Thesium goetzeanum was found to have the highest number of synonyms. Five species were determined to be a synonym. These are T. coriarium A.W.Hill, T. deceptum N.E.Br, T. macrogyne A.W.Hill, T. nigrum A.W.Hill, and T. orientale A.W.Hill.

== Description ==
Plants start off herbacoues with virgate growth form (erect, rod-like stems) and become increasingly woody and often decumbent (branches grow along the ground but turn up towards the ends) with age. It has a rhizomatous rootstock. The leaves are linear or lance shaped and often have roughly hairy margins. Flowers are present between August and February. They are 3-4.5 mm long and borne in racemose cymes. The bracts are mostly fused to the stalk. There is no fruit stipe.

=== Similar species ===
Thesium goetzeanum is commonly confused with Thesium resedoides as both have similar growth forms. Thesium goetzeanum, however, has sparser branches with parallel stem (grow at about 45° in T. resedoides), vegetative shoots that grow past the inflorescences, and larger flowers.

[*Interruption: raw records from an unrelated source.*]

(** [l.map((x, i) => f(x, i))], counting from [i]. *)
Fixpoint mapi_from {B : Type} (f : A -> Z -> B) (i : Z) (l : list A)
  : list B :=
  match l with
  | [] => []
  | x :: l' => f x i :: mapi_from f (i + 1) l'
  end.

(** [l[i]]. *)
Definition Array_get (l : list A) (i : Z) : option A :=
  if i <? 0 then None else nth_error l (Z.to_nat i).

(** [l[i] = x] for an index within the array. *)
Fixpoint Array_set (l : list A) (i : nat) (x : A) : list A :=
  match l, i with
  | [], _ => []
  | _ :: l', O => x :: l'
  | y :: l', S i' => y :: Array_set l' i' x
  end.

Variable eqb : A -> A -> bool.

Fixpoint indexOf_from (l : list A) (x : A) (i : Z) : Z :=
  match l with
  | [] => -1
  | y :: l' => if eqb y x then i else indexOf_from l' x (i + 1)
  end.

(** [l.indexOf(x)]: the first position of [x], [-1] when there is none. *)
Definition Array_indexOf (l : list A) (x : A) : Z := indexOf_from l x 0.

(** [l.sort(compare)]: a stable sort.  [compare a b] is a number; [b] goes
    before [a] when it is positive, and a NaN counts as zero. *)
Variable compare : A -> A -> number.

Fixpoint sort_insert (x : A) (l : list A) : list A :=
  match l with
  | [] => [x]
  | y :: l' =>
      if PrimFloat.ltb PrimFloat.zero (compare x y)
      then y :: sort_insert x l'
      else x :: l
  end.

Fixpoint Array_sort (l : list A) : list A :=
  match l with
  | [] => []
  | x :: l' => sort_insert x (Array_sort l')
  end.
End Arrays.

End JS.

(** ** The types of [src/types.ts] *)

Module ColumnStats.
Record t : Type := mk {
  min : JS.number;
  max : JS.number;
  avg : JS.number;
  sum : JS.number;
  count : JS.number
}.
End ColumnStats.

Inductive ColumnType : Type := numeric | categorical | date | unknown.

Module ColumnMetadata.
Record t : Type := mk {
  type : ColumnType;
  stats : ColumnStats.t;
  uniqueValues : option JS.number
}.
End ColumnMetadata.

Module Dataset.
(** [rows] is the Row Store; [metadata] is optional. *)
Record t : Type := mk {
  id : string;
  name : string;
  columns : list string;
  rows : list JS.object;
  summary : string;
  metadata : option (list (string * ColumnMetadata.t))
}.
End Dataset.

Inductive SortDirection : Type := asc | desc.

Module SortConfig.
(** [direction]: ['asc' | 'desc' | null]. *)
Record t : Type := mk {
  key : string;
  direction : option SortDirection
}.
End SortConfig.

Module ActiveFilter.
(** [operator] is the tag as the filter stage reads it, a string;
    [valueEnd] is [undefined] when the filter has none. *)
Record t : Type := mk {
  id : string;
  column : string;
  operator : string;
  value : JS.value;
  valueEnd : JS.value
}.
End ActiveFilter.

Inductive Severity : Type := low | medium | high.

Inductive ActionType : Type :=
  | remove_nulls | normalize | convert_types | deduplicate.

Module CleaningSuggestion.
Record t : Type := mk {
  id : string;
  column : string;
  issue : string;
  suggestion : string;
  severity : Severity;
  actionType : option ActionType
}.
End CleaningSuggestion.

Inductive Theme : Type := light | dark.

Module View.
Inductive t : Type := chat | data | dashboard.
End View.

Inductive ToastType : Type := success | info | error.

Record Notification : Type := {
  message : string;
  type : ToastType
}.

Record EditingCell : Type := {
  rowIndex : Z;
  column : string
}.

(** A row of the window: the row and its tag. *)
Record VisibleRow : Type := {
  data : JS.object;
  originalIndex : Z
}.

(** The state of the [App] component that the grid engine reads and
    writes. *)
Record AppState : Type := {
  datasets : list Dataset.t;
  activeDatasetId : option string;
  view : View.t;
  notification : option Notification;
  cleaningSuggestions : list CleaningSuggestion.t;
  activeFilters : list ActiveFilter.t;
  searchQuery : string;
  sortConfig : SortConfig.t;
  columnOrder : list string;
  editingCell : option EditingCell;
  draggedColumn : option string;
  scrollTop : Q;
  tableContainerHeight : Q
}.

(** The state setters: one field replaced, the others kept. *)

Definition setDatasets (v : list Dataset.t) (st : AppState) : AppState :=
  {| datasets := v;
     activeDatasetId := activeDatasetId st;
     view := view st;
     notification := notification st;
     cleaningSuggestions := cleaningSuggestions st;
     activeFilters := activeFilters st;
     searchQuery := searchQuery st;
     sortConfig := sortConfig st;
     columnOrder := columnOrder st;
     editingCell := editingCell st;
     draggedColumn := draggedColumn st;
     scrollTop := scrollTop st;
     tableContainerHeight := tableContainerHeight st |}.

Definition setView (v : View.t) (st : AppState) : AppState :=
  {| datasets := datasets st;
     activeDatasetId := activeDatasetId st;
     view := v;
     notification := notification st;
     cleaningSuggestions := cleaningSuggestions st;
     activeFilters := activeFilters st;
     searchQuery := searchQuery st;
     sortConfig := sortConfig st;
     columnOrder := columnOrder st;
     editingCell := editingCell st;
     draggedColumn := draggedColumn st;
     scrollTop := scrollTop st;
     tableContainerHeight := tableContainerHeight st |}.

Definition setNotification (v : option Notification) (st : AppState) : AppState :=
  {| datasets := datasets st;
     activeDatasetId := activeDatasetId st;
     view := view st;
     notification := v;
     cleaningSuggestions := cleaningSuggestions st;
     activeFilters := activeFilters st;
     searchQuery := searchQuery st;
     sortConfig := sortConfig st;
     columnOrder := columnOrder st;
     editingCell := editingCell st;
     draggedColumn := draggedColumn st;
     scrollTop := scrollTop st;
     tableContainerHeight := tableContainerHeight st |}.

Definition setCleaningSuggestions (v : list CleaningSuggestion.t) (st : AppState) : AppState :=
  {| datasets := datasets st;
     activeDatasetId := activeDatasetId st;
     view := view st;
     notification := notification st;
     cleaningSuggestions := v;
     activeFilters := activeFilters st;
     searchQuery := searchQuery st;
     sortConfig := sortConfig st;
     columnOrder := columnOrder st;
     editingCell := editingCell st;
     draggedColumn := draggedColumn st;
     scrollTop := scrollTop st;
     tableContainerHeight := tableContainerHeight st |}.

Definition setActiveFilters (v : list ActiveFilter.t) (st : AppState) : AppState :=
  {| datasets := datasets st;
     activeDatasetId := activeDatasetId st;
     view := view st;
     notification := notification st;
     cleaningSuggestions := cleaningSuggestions st;
     activeFilters := v;
     searchQuery := searchQuery st;
     sortConfig := sortConfig st;
     columnOrder := columnOrder st;
     editingCell := editingCell st;
     draggedColumn := draggedColumn st;
     scrollTop := scrollTop st;
     tableContainerHeight := tableContainerHeight st |}.
(** * What one pass of the preprocessor leaves behind *)

Lemma removeAds_settled fuel doc h h1 :
  NoDupChildren h -> removeAds fuel doc h = Some h1 ->
  forall l, GetElementsByTagName fuel h1 (Body doc) "*" = Some l ->
  Forall (ad_removed h1) l.
Proof.
  intros Hnd. unfold removeAds.
  destruct (GetElementsByTagName fuel h (Body doc) "*") as [es|] eqn:Hes;
    cbn [mbind option_bind]; [|discriminate].
  intros [= <-] l Hl.
  pose proof (foldl_removeAds_step_unlinks es h) as Hu.
  destruct (GetElementsByTagName_mono _ _ _ _ _ _ Hu Hes) as (l' & Hl' & Hsub).
  rewrite Hl in Hl'. injection Hl' as <-.
  apply Forall_forall. intros x Hx.
  pose proof (foldl_removeAds_step_removed es h Hnd) as Hall.
  rewrite Forall_forall in Hall. apply Hall. by apply Hsub.
Qed.

Lemma PreprocessDocument_settled fuel doc h h1 :
  NoDupChildren h -> PreprocessDocument fuel doc h = Some h1 ->
  Forall (tag_removed fuel doc h1) tagsToRemove /\
  forall l, GetElementsByTagName fuel h1 (Body doc) "*" = Some l ->
            Forall (ad_removed h1) l.
Proof.
  intros Hnd. unfold PreprocessDocument, removeUnwantedTags.
  destruct (forEach _ h tagsToRemove) as [ha|] eqn:Ha; [|discriminate].
  cbn [mbind option_bind]. intros Hb.
  apply removeUnwantedTags_spec in Ha as [Hu Hclean].
  pose proof (removeAds_unlinks _ _ _ _ Hb) as Hu'.
  split.
  - eapply Forall_impl; [apply Hclean; done|].
    intros t Ht. by eapply tag_removed_unlinks.
  - eapply removeAds_settled; [|exact Hb]. by eapply NoDupChildren_unlinks.
Qed.

Lemma NoDupChildren_check (h : Heap) :
  map_Forall (fun _ n => node_NoDup n) h -> NoDupChildren h.
Proof.
  intros H p e He. unfold AsVElement in He.
  destruct (h !! p) as [[t|e0]|] eqn:Hp; try discriminate.
  injection He as ->. apply (H p _ Hp).
Qed.

(** * Proofs: parent chains and tree-shaped graphs *)

(** ** The chain of parent pointers *)

Lemma ancestors_loop_chain fuel h m : forall cur d l,
  GetNodeAncestors_loop fuel h cur m d = Some l ->
  parent_chain h cur l /\
  ((0 < m)%Z -> (d <= m)%Z -> (Z.of_nat (length l) <= m - d)%Z) /\
  ((m <= 0)%Z \/ (d + Z.of_nat (length l) < m)%Z ->
   match last l with
   | Some a => Parent h a = None
   | None => cur = None
   end).
Proof.
  induction fuel as [|fuel IH]; intros cur d l; simpl.
  - destruct cur as [c|].
    + destruct ((m <=? 0)%Z || (d <? m)%Z) eqn:Hc; [discriminate|].
      intros [= <-]. simpl. split; [done|]. split; [lia|].
      intros Hm. apply orb_false_iff in Hc as [H1 H2]. lia.
    + intros [= <-]. simpl. split; [done|]. split; [lia|done].
  - destruct cur as [c|].
    + destruct ((m <=? 0)%Z || (d <? m)%Z) eqn:Hc.
      * destruct (AsVElement h c) as [e|] eqn:He; simpl; [|discriminate].
        destruct (GetNodeAncestors_loop fuel h (parent e) m (d + 1))
          as [rest|] eqn:Hrest; simpl; [|discriminate].
        intros [= <-]. destruct (IH _ _ _ Hrest) as (Hch & Hlen & Hlast).
        split; [|split].
        -- simpl. split; [done|]. by exists e.
        -- intros Hm Hd. simpl length.
           apply orb_true_iff in Hc as [Hc|Hc]; [lia|].
           specialize (Hlen Hm). lia.
        -- intros Hm. simpl length in Hm.
           assert (Hm' : (m <= 0)%Z \/ (d + 1 + Z.of_nat (length rest) < m)%Z)
             by lia.
           specialize (Hlast Hm').
           destruct rest as [|b rest'].
           ++ simpl in Hlast. simpl. unfold Parent. rewrite He. exact Hlast.
           ++ rewrite last_cons_cons.
              destruct (last (b :: rest')) as [a|] eqn:Hl; [exact Hlast|].
              by apply last_None in Hl.
      * intros [= <-]. simpl. split; [done|]. split; [lia|].
        intros Hm. apply orb_false_iff in Hc as [H1 H2]. lia.
    + intros [= <-]. simpl. split; [done|]. split; [lia|done].
Qed.

(** ** Tree-shaped graphs *)

Lemma ParentConsistent_spec h :
  ParentConsistent h <->
  forall q qe c ce, AsVElement h q = Some qe -> c ∈ Children qe ->
    AsVElement h c = Some ce -> parent ce = Some q.
Proof.
  split.
  - intros H q qe c ce Hq Hc Hce. unfold AsVElement in Hq.
    destruct (h !! q) as [[t|e]|] eqn:E; try discriminate.
    injection Hq as ->. specialize (H q _ E). simpl in H.
    rewrite Forall_forall in H. specialize (H c Hc). by rewrite Hce in H.
  - intros H q n Hq. destruct n as [t|qe]; simpl; [done|].
    apply Forall_forall. intros c Hc.
    destruct (AsVElement h c) as [ce|] eqn:Hce; [|done].
    apply (H q qe c ce); [|done..]. unfold AsVElement. by rewrite Hq.
Qed.

Lemma ParentConsistent_unlinks h h' :
  unlinks_only h h' -> ParentConsistent h -> ParentConsistent h'.
Proof.
  intros Hu H. apply ParentConsistent_spec.
  intros q qe' c ce' Hq Hc Hce.
  destruct (unlinks_elem_inv _ _ _ _ Hu Hq) as (qe & Hqe & _ & _ & _ & Hcut).
  destruct (unlinks_elem_inv _ _ _ _ Hu Hce) as (ce & Hce0 & Hp & _).
  rewrite Hp. rewrite ParentConsistent_spec in H.
  apply (H q qe c ce); [done| |done].
  destruct Hcut as [Hsub _]. eapply elem_of_sublist; eauto.
Qed.

Lemma collect_elem_of f cs : forall l p,
  collect f cs = Some l -> p ∈ l ->
  exists c r, c ∈ cs /\ f c = Some r /\ p ∈ r.
Proof.
  induction cs as [|c cs IH]; intros l p Hl Hp.
  - injection Hl as <-. by apply elem_of_nil in Hp.
  - apply collect_Some_cons in Hl as (r & rs & Hr & Hrs & ->).
    apply elem_of_app in Hp as [Hp|Hp].
    + exists c, r. split; [left|done].
    + destruct (IH _ _ Hrs Hp) as (c' & r' & Hc' & Hr' & Hp').
      exists c', r'. split; [by right|done].
Qed.

(** What the walk returns is its start or is listed as a child of some
    element. *)
Lemma walk_elem_of fuel h tags : forall r l p,
  getElementsByTagNameInternal fuel h r tags = Some l -> p ∈ l ->
  p = r \/ exists q qe, AsVElement h q = Some qe /\ p ∈ Children qe.
Proof.
  induction fuel as [|fuel IH]; intros r l p; simpl; [discriminate|].
  destruct (AsVElement h r) as [e|] eqn:He; cbn [mbind option_bind];
    [|discriminate].
  destruct (collect _ (Children e)) as [rest|] eqn:Hrest;
    cbn [mbind option_bind]; [|discriminate].
  intros [= <-] Hp. apply elem_of_app in Hp as [Hp|Hp].
  - left. destruct (tag_matches tags e).
    + by apply list_elem_of_singleton in Hp.
    + by apply elem_of_nil in Hp.
  - destruct (collect_elem_of _ _ _ _ Hrest Hp) as (c & rc & Hc & Hrc & Hpc).
    destruct (AsVElement h c) as [ce|] eqn:Hce.
    + destruct (IH _ _ _ Hrc Hpc) as [-> | Hq]; [|by right].
      right. by exists r, e.
    + injection Hrc as <-. by apply elem_of_nil in Hpc.
Qed.
(** * mev_optimized.js: a shallow embedding of the arbitrage cycle

    The development follows [mev_optimized.js] function by function.
    Network services (pricing, instruction building, RPC node, messaging
    endpoint) are an environment [Env] of oracles that answer from the
    history of calls; the functions of [@solana/web3.js] the code calls are
    a record [Web3].  Asynchronous code is sequential here: every [await]
    is a bind of the monad [M], which reads the history and writes the
    events of the call.  JavaScript numbers are binary64 floats, the
    [float] of [PrimFloat].  The script [wrapper.js] is the module
    [Wrapper]. *)

From Stdlib Require Import ZArith Lia Strings.Byte PrimFloat FloatOps SpecFloat.
From stdpp Require Import base gmap strings list sorting.

Local Open Scope string_scope.
Local Open Scope Z_scope.
Local Open Scope list_scope.

(** Decimal literals such as [0.3] stand for the nearest float, as in
    JavaScript. *)
Set Warnings "-inexact-float".

(** ** Thrown values

    A call returns a value or throws one.  What the functions of
    [@solana/web3.js] throw, and what the program itself throws, is an
    [Error] object ([new Error(...)], a [TypeError], a [SyntaxError]), known
    here by its [message].  What a promise of the network is rejected with
    is any value [Thrown]: an object with a [message], [null] or
    [undefined].  (A thrown value of another kind has no [message]: it
    reads as an object whose message is that of [undefined].) *)

Inductive Result (E A : Type) : Type :=
| Ok (a : A)
| Throw (error : E).
Arguments Ok {E A} a.
Arguments Throw {E A} error.

Definition Error := string.

(** What a synchronous call of the library yields. *)
Abbreviation Res := (Result Error).

Inductive Thrown :=
| ErrorObject (error : Error)
| Null
| Undefined.

(** What an awaited promise yields. *)
Abbreviation Await := (Result Thrown).

(** [error.message], which every [catch] of the program evaluates first:
    on [null] and [undefined] the property access throws a [TypeError]. *)
Definition message (error : Thrown) : Res string :=
  match error with
  | ErrorObject m => Ok m
  | Null => Throw "Cannot read properties of null (reading 'message')"
  | Undefined => Throw "Cannot read properties of undefined (reading 'message')"
  end.

(** ** Configuration (lines 21-43) *)

Record Config := {
  PRIVATE_KEY_BASE58 : string;
  INPUT_USDC : Z;
  MIN_PROFIT_USDC : Z;
}.

(** The values the source ships with. *)
Definition source_config : Config :=
  {| PRIVATE_KEY_BASE58 := "PRIVATE_KEY_BASE58";
     INPUT_USDC := 10000000;
     MIN_PROFIT_USDC := 1200 |}.

Definition USDC_MINT := "EPjFWdd5AufqSSqeM2qN1xzybapC8G4wEGGkZwyTDt1v".
Definition WSOL_MINT := "So11111111111111111111111111111111111111112".
Definition MAX_TX_SIZE : nat := 1232.
Definition MAX_RETRIES : nat := 3.
Definition maxAlts : nat := 2.
Definition maxConsecutiveErrors : Z := 5.
(** the decimal value of a string of digits: [int(...)] on a [\d+] group *)
Definition int_of_digits (ds : string) : Z :=
  match digits_value 0 ds with
  | Some z => z
  | None => 0
  end.

(** [<indexListOffset>(\d+)</indexListOffset>] at the start of [s]: the
    group as a number and the length of the match *)
Definition match_index_list_offset (s : string) : option (Z * nat) :=
  match strip_prefix "<indexListOffset>" s with
  | None => None
  | Some s1 =>
      let '(ds, s2) := span is_digit s1 in
      match ds, strip_prefix "</indexListOffset>" s2 with
      | String _ _, Some _ => Some (int_of_digits ds, (35 + String.length ds)%nat)
      | _, _ => None
      end
  end.

(** [re.findall] of that pattern: all matches from left to right, none
    overlapping another.  [skip] counts the characters still covered by
    the last match. *)
Fixpoint findall_from (skip : nat) (s : string) : list Z :=
  match s with
  | EmptyString => []
  | String _ s' =>
      match skip with
      | S k => findall_from k s'
      | O =>
          match match_index_list_offset s with
          | Some (z, len) => z :: findall_from (Nat.pred len) s'
          | None => findall_from O s'
          end
      end
  end.

Definition findall_index_list_offset (text : string) : list Z :=
  findall_from O text.

(** the longest non-empty prefix of [r] that is followed by [stop]: a
    greedy [+] group backtracking to the last place where the rest of the
    pattern fits *)
Fixpoint greedy_before (stop r : string) : option string :=
  match r with
  | EmptyString => None
  | String c r' =>
      match greedy_before stop r' with
      | Some p => Some (String c p)
      | None => if prefix stop r' then Some (String c EmptyString) else None
      end
  end.

(** the double quote character, and the two characters that close an
    attribute and its tag *)
Definition dquote : ascii := ascii_of_nat 34.

Definition quote_gt : string := String dquote ">".

(** the pattern [<index name=Q(\S+)Q>] at the start of [s], Q being the
    double quote *)
Definition match_index_name (s : string) : option string :=
  match strip_prefix (String.append "<index name=" (String dquote EmptyString)) s with
  | None => None
  | Some s1 =>
      let '(run, _) := span (fun c => negb (re_space c)) s1 in
      greedy_before quote_gt run
  end.

(** [name_pattern.search(line)]: the leftmost match *)
Fixpoint search_index_name (line : string) : option string :=
  match match_index_name line with
  | Some g => Some g
  | None =>
      match line with
      | EmptyString => None
      | String _ line' => search_index_name line'
      end
  end.
(** * Skip-vote coordination of slack-spotify-playlift

    A shallow embedding of the skip-vote path of the service:
    - [src/redis.js] (the store adapter: getSkipVote, setSkipVote,
      addThumbsUp, addThumbsDown, removeThumbsUp, removeThumbsDown,
      deleteSkipVote, findSkipVoteByMessageTs, getChannel, setChannel,
      updateChannel, getAllChannels, storeTeamToken, getTeamToken,
      getTeamByChannelId),
    - [src/spotify.js] (skipTrack, getCurrentlyPlayingTrack, parseSongText),
    - [src/slack.js] (postMessage, postSkipVoteMessage),
    - [src/app.js] (POST /skip, POST /process-skip, POST /emoji-callback).

    Asynchronous code is modelled in a state-and-exception monad over a
    [World]: the Redis keyspace with per-key time to live, a script of
    transient Redis faults, the log of Redis commands issued, the outbound
    calls made and the console's error lines. *)

From Stdlib Require Import ZArith NArith Ascii String DecimalString DecimalN.
From stdpp Require Import gmap strings list fin_maps.

#[local] Set Warnings "-register-all,-clear-no-such-hyp".
Open Scope string_scope.
Open Scope list_scope.

(** ** JavaScript values and JSON *)

Module JS.

(** The JSON-shaped fragment of JavaScript values, with [undefined].
    Numbers are integers; objects are property lists in insertion order. *)
Inductive js : Type :=
  | JUndefined
  | JNull
  | JBool (b : bool)
  | JNum (n : Z)
  | JStr (s : string)
  | JArr (xs : list js)
  | JObj (fields : list (string * js)).

(** [!x] is [negb (truthy x)]. *)
Definition truthy (v : js) : bool :=
  match v with
  | JUndefined | JNull => false
  | JBool b => b
  | JNum n => negb (n =? 0)%Z
  | JStr s => negb (String.eqb s EmptyString)
  | JArr _ | JObj _ => true
  end.

(** [!s] on a string that may be missing. *)
Definition falsy_str (s : option string) : bool :=
  match s with
  | None => true
  | Some s => String.eqb s EmptyString
  end.

(** Own-property lookup in a property list: the last binding of a name
    wins, as when an object literal or a JSON text repeats a name. *)
Fixpoint assoc_last (k : string) (fs : list (string * js)) : option js :=
  match fs with
  | [] => None
  | (k', v) :: rest =>
      match assoc_last k rest with
      | Some v' => Some v'
      | None => if String.eqb k k' then Some v else None
      end
  end.

(** [o.k] for a value [o] that is not [undefined] or [null]; a missing
    property reads as [undefined]. *)
Definition prop (o : js) (k : string) : js :=
  match o with
  | JObj fs => default JUndefined (assoc_last k fs)
  | _ => JUndefined
  end.

(** [x === y] on the scalar values compared in the program. *)
Definition strict_eq (x y : js) : bool :=
  match x, y with
  | JUndefined, JUndefined => true
  | JNull, JNull => true
  | JBool a, JBool b => Bool.eqb a b
  | JNum a, JNum b => (a =? b)%Z
  | JStr a, JStr b => String.eqb a b
  | _, _ => false
  end.

Definition dquote : ascii := "034"%char.
Definition backslash : ascii := "092"%char.

Definition hex_digit (n : N) : ascii :=
  if (n <? 10)%N then ascii_of_N (48 + n) else ascii_of_N (87 + n).

Definition hex_value (c : ascii) : option N :=
  let n := N_of_ascii c in
  if ((48 <=? n) && (n <=? 57))%N then Some (n - 48)%N
  else if ((97 <=? n) && (n <=? 102))%N then Some (n - 87)%N
  else if ((65 <=? n) && (n <=? 70))%N then Some (n - 55)%N
  else None.

(** QuoteJSONString: the escapes JSON.stringify writes. *)
Definition escape_char (c : ascii) : string :=
  let n := N_of_ascii c in
  if Ascii.eqb c dquote then String backslash (String dquote EmptyString)
  else if Ascii.eqb c backslash then String backslash (String backslash EmptyString)
  else if (n =? 8)%N then String backslash "b"
  else if (n =? 12)%N then String backslash "f"
  else if (n =? 10)%N then String backslash "n"
  else if (n =? 13)%N then String backslash "r"
  else if (n =? 9)%N then String backslash "t"
  else if (n <? 32)%N then
    String backslash
      (String "u" (String "0" (String "0"
        (String (hex_digit (n / 16)) (String (hex_digit (n mod 16)) EmptyString)))))
  else String c EmptyString.

Fixpoint escape (s : string) : string :=
  match s with
  | EmptyString => EmptyString
  | String c r => escape_char c +:+ escape r
  end.

Definition quote (s : string) : string :=
  String dquote (escape s +:+ String dquote EmptyString).

Fixpoint digits_of_uint (d : Decimal.uint) : string :=
  match d with
  | Decimal.Nil => EmptyString
  | Decimal.D0 d => String "0" (digits_of_uint d)
  | Decimal.D1 d => String "1" (digits_of_uint d)
  | Decimal.D2 d => String "2" (digits_of_uint d)
  | Decimal.D3 d => String "3" (digits_of_uint d)
  | Decimal.D4 d => String "4" (digits_of_uint d)
  | Decimal.D5 d => String "5" (digits_of_uint d)
  | Decimal.D6 d => String "6" (digits_of_uint d)
  | Decimal.D7 d => String "7" (digits_of_uint d)
  | Decimal.D8 d => String "8" (digits_of_uint d)
  | Decimal.D9 d => String "9" (digits_of_uint d)
  end.

(** [n.toString()] for a non-negative integer. *)
Definition N_to_string (n : N) : string := digits_of_uint (N.to_uint n).

Definition Z_to_string (z : Z) : string :=
  if (z <? 0)%Z then String "-" (N_to_string (Z.abs_N z)) else N_to_string (Z.abs_N z).

Definition join_comma (parts : list string) : string :=
  match parts with
  | [] => EmptyString
  | p :: ps => fold_left (fun acc q => acc +:+ "," +:+ q) ps p
  end.

(** SerializeJSONProperty: [None] is the [undefined] result, which drops
    the property from an object and prints as null inside an array. *)
Fixpoint stringify_value (v : js) : option string :=
  match v with
  | JUndefined => None
  | JNull => Some "null"
  | JBool true => Some "true"
  | JBool false => Some "false"
  | JNum n => Some (Z_to_string n)
  | JStr s => Some (quote s)
  | JArr xs =>
      Some ("[" +:+ join_comma (map (fun x => default "null" (stringify_value x)) xs) +:+ "]")
  | JObj fs =>
      Some ("{" +:+ join_comma
              (omap (fun kv => match kv with
                               | (k, w) =>
                                   match stringify_value w with
                                   | Some t => Some (quote k +:+ ":" +:+ t)
                                   | None => None
                                   end
                               end) fs) +:+ "}")
  end.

== Distribution and habitat ==
This species is found growing between South Africa and Kenya. It is found in Botswana, Burundi, Eswatini, Kenya, Lesotho, Malawi, Mozambique, Rwanda, South Africa, Tanzania, Zambia, and Zimbabwe. While it prefers the grassland biome, it has also been recorded from rocky savanna areas. It grows at elevations of 1000-3000 m.

== Ecology ==
This species occurs in the highest density in areas that have recently burned.

== Etymology ==
This species is named after Walter Goetze, a German naturalist, explorer and photographer who collected botanical and zoological specimens in Tanzania.

== Conservation ==
As this species is abundant and widespread, it is classified as least concern.